▶ _RECORDED DATA_:
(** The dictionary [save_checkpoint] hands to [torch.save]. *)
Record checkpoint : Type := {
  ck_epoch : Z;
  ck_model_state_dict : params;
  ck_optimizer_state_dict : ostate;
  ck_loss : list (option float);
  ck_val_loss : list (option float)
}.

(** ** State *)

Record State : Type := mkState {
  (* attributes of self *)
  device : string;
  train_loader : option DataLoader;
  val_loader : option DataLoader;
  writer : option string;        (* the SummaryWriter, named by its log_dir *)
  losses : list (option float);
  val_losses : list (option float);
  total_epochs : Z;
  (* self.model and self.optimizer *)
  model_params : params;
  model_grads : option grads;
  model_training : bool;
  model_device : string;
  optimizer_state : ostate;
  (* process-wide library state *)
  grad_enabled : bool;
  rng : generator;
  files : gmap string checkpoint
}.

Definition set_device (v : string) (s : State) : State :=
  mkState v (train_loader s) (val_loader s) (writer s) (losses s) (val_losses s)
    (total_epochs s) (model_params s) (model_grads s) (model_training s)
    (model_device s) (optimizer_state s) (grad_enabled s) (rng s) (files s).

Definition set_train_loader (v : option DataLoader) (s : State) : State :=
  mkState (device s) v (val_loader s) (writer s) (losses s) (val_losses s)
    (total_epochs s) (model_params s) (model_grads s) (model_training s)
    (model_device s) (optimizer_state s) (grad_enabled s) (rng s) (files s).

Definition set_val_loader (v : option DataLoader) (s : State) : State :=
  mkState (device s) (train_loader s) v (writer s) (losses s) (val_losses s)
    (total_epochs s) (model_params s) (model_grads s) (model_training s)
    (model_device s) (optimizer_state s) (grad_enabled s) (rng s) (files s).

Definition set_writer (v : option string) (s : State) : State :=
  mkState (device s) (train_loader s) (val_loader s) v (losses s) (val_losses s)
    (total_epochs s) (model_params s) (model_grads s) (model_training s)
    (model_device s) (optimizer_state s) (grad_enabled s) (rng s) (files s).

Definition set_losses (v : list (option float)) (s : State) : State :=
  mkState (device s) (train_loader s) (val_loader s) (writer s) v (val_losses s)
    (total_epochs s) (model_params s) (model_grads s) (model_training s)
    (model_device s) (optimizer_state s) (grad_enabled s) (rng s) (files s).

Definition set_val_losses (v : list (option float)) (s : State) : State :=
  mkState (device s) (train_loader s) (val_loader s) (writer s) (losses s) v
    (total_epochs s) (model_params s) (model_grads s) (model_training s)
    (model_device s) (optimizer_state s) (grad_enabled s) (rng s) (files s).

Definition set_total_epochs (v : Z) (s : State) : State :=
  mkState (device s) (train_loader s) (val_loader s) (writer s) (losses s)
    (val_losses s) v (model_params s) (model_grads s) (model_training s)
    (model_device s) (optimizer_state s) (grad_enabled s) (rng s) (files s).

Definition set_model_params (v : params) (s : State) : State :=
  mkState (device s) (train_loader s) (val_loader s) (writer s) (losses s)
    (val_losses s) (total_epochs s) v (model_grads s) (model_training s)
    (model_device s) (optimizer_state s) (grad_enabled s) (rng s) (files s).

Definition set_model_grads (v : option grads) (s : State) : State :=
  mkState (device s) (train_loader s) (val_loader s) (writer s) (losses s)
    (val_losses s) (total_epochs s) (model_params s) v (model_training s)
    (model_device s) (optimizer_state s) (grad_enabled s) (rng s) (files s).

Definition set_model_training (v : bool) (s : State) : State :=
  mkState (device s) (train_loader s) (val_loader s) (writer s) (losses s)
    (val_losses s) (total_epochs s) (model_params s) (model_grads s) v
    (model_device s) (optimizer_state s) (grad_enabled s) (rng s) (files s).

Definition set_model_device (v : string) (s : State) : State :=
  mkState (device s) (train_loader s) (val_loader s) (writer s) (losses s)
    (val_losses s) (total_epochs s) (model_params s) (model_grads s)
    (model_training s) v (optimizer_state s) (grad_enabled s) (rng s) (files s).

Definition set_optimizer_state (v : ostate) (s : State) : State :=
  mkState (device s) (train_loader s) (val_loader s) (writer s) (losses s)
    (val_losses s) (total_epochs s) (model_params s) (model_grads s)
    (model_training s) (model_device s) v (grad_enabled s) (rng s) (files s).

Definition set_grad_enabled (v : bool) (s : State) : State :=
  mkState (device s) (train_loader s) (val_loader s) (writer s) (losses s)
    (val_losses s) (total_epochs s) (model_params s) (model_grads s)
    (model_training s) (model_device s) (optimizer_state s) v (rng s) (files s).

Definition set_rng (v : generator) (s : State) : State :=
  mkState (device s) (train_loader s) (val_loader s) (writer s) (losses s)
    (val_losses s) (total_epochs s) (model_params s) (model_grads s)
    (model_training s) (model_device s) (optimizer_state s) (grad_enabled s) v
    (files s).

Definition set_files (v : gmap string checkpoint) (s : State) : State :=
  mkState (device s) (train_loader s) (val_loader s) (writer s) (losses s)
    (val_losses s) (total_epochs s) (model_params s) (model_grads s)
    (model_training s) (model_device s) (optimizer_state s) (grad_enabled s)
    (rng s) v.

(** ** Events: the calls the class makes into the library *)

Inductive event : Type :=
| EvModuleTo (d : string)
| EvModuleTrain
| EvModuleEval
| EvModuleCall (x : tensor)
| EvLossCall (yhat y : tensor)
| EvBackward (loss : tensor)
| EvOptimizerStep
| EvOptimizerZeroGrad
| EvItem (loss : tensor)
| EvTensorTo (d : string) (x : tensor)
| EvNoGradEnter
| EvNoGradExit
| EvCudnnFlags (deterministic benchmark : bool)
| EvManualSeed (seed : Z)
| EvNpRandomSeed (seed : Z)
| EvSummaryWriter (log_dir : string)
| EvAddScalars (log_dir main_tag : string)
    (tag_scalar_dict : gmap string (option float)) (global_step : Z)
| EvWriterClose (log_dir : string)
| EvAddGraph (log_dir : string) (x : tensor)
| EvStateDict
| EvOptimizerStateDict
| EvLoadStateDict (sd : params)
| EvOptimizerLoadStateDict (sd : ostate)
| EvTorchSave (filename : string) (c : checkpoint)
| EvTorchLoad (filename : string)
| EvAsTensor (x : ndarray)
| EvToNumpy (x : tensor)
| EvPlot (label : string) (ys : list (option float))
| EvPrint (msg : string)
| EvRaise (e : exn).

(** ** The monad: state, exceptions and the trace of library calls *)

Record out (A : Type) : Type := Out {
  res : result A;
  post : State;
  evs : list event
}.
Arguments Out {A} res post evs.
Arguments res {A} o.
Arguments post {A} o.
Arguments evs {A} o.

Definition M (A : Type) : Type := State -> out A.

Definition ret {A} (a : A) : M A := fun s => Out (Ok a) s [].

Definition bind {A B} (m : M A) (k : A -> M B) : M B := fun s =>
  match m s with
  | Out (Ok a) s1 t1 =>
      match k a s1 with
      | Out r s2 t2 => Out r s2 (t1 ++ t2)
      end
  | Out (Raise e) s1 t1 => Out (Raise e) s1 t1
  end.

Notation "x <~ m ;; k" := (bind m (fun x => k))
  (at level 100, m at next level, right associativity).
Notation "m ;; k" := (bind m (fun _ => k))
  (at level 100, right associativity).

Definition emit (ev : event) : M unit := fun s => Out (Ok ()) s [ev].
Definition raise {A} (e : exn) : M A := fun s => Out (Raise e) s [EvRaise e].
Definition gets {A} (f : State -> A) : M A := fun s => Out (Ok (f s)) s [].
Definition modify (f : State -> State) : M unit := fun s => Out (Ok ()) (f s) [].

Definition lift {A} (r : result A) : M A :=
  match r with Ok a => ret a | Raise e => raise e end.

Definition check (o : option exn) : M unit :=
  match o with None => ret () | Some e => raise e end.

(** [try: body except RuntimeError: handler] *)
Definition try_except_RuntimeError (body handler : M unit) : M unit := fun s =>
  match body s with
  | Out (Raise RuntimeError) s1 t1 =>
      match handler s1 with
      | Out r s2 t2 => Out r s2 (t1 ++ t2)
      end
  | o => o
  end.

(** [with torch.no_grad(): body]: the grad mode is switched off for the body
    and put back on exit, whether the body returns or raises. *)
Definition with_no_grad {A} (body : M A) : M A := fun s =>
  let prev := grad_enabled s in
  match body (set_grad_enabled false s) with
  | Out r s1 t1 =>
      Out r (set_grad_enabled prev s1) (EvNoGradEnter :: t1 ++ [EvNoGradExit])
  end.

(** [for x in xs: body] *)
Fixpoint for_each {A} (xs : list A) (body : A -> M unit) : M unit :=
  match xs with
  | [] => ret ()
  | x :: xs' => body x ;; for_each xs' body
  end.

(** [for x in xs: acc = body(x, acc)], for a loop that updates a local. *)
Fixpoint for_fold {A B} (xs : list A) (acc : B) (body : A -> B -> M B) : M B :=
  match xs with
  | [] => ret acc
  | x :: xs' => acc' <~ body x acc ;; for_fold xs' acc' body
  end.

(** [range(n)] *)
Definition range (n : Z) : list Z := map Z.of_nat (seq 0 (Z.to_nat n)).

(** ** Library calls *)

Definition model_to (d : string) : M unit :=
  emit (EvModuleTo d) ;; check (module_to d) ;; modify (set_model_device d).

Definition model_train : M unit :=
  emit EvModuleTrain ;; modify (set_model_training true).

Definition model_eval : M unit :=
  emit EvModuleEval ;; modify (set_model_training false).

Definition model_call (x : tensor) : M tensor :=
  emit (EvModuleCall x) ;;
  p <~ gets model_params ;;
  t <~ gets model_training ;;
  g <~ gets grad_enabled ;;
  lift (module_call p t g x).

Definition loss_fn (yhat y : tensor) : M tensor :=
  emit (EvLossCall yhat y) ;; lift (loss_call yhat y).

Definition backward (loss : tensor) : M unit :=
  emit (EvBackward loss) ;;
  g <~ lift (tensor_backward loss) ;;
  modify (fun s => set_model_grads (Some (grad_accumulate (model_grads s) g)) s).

▶ _WHAT IS REQUIRED_: Return, word for word, the lines of the data above from the line with "emit (EvModuleTo d)" through the line with "emit EvModuleEval ;;", inclusive.

▶ _TASK OUTPUT_:
  emit (EvModuleTo d) ;; check (module_to d) ;; modify (set_model_device d).

Definition model_train : M unit :=
  emit EvModuleTrain ;; modify (set_model_training true).

Definition model_eval : M unit :=
  emit EvModuleEval ;; modify (set_model_training false).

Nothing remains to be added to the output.